Write out each line of the records that has "used" in it.
Excerpted records Block Start
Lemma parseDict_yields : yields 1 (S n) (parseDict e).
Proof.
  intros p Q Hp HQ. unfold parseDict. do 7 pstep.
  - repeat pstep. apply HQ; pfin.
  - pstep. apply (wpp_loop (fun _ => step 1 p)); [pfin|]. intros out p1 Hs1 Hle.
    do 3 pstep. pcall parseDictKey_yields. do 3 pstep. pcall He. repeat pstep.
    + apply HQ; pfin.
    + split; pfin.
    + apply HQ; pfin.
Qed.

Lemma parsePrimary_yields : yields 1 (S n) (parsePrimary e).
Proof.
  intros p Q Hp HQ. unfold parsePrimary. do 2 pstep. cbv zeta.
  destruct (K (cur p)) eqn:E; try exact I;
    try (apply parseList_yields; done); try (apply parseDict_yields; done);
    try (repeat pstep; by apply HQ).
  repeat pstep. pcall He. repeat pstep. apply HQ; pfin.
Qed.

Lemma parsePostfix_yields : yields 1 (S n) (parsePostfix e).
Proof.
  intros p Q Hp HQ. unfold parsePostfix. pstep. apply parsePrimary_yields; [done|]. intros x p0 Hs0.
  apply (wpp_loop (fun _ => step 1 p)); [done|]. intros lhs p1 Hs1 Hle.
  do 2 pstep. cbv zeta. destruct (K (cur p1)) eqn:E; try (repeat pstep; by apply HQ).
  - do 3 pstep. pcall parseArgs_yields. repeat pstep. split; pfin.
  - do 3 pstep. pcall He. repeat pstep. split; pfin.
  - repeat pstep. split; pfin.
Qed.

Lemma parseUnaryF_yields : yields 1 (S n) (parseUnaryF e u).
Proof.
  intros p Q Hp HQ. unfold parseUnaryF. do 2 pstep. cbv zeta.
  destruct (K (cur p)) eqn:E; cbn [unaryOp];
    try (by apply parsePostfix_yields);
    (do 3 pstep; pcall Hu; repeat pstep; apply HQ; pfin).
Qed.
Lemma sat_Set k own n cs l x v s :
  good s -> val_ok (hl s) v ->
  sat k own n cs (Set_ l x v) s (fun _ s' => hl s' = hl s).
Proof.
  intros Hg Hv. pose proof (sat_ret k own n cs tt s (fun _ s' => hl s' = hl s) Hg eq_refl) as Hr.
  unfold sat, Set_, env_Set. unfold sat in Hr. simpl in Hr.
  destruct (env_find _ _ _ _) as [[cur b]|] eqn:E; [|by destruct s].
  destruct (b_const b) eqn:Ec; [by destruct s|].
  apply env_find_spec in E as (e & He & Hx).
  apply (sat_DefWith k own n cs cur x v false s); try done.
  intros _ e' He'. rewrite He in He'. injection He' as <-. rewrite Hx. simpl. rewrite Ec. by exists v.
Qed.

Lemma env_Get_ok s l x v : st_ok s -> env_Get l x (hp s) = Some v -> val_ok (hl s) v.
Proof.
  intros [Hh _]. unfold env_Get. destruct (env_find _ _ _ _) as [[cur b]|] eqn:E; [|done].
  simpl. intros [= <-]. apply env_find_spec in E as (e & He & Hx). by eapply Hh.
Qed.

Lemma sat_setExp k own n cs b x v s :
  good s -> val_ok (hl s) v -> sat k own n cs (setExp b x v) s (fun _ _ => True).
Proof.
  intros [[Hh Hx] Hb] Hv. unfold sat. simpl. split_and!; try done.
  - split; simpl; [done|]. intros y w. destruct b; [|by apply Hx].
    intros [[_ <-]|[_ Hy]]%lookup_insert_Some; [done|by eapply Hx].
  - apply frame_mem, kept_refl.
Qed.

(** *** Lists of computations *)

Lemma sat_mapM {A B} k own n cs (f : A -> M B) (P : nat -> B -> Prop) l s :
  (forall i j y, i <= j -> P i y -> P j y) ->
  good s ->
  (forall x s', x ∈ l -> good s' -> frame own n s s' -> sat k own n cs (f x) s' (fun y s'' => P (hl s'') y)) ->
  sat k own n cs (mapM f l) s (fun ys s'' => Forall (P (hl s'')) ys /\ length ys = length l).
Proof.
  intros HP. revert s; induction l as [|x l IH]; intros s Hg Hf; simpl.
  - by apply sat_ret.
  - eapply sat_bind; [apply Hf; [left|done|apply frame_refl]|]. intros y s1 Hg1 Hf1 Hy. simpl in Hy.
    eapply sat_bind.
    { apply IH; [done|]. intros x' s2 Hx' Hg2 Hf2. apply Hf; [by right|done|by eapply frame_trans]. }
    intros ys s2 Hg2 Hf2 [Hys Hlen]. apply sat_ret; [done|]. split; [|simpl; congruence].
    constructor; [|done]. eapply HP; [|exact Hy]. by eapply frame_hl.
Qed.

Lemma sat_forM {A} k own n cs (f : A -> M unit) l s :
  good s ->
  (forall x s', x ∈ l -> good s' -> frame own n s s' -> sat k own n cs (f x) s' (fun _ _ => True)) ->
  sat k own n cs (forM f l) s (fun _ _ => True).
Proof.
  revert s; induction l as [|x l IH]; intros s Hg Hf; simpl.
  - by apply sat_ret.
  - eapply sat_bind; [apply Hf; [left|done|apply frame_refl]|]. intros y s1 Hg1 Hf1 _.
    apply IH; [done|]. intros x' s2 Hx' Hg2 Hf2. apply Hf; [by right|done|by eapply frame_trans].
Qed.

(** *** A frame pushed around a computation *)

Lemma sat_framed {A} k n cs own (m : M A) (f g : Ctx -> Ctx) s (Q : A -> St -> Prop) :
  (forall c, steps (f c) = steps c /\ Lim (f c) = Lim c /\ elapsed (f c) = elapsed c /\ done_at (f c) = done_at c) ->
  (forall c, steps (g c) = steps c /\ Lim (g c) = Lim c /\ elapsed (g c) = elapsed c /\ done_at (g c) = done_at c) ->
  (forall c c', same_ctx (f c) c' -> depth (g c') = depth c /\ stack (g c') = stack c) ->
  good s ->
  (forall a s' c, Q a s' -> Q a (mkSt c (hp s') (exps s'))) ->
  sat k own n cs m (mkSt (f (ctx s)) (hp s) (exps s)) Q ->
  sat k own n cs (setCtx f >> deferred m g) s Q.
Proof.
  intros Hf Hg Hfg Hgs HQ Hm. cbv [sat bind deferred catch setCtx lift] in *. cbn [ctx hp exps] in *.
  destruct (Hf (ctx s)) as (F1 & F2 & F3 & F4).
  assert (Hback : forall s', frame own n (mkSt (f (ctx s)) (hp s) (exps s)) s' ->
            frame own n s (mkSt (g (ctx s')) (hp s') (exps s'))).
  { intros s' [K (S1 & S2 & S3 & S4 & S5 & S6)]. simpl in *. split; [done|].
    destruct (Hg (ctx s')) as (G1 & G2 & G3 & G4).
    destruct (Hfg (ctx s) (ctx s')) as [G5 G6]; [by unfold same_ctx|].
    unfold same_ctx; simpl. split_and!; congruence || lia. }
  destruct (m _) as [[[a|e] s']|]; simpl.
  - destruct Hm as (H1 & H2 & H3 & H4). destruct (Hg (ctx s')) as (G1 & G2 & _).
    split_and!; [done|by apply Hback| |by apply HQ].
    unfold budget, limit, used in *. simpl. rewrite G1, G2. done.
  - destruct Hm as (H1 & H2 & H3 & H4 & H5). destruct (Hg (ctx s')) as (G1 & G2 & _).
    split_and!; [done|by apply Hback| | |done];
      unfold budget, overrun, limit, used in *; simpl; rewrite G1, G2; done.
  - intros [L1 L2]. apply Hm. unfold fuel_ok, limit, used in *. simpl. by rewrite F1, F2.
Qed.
Excerpted records Block End
**Response area**
    unfold budget, limit, used in *. simpl. rewrite G1, G2. done.
      unfold budget, overrun, limit, used in *; simpl; rewrite G1, G2; done.
  - intros [L1 L2]. apply Hm. unfold fuel_ok, limit, used in *. simpl. by rewrite F1, F2.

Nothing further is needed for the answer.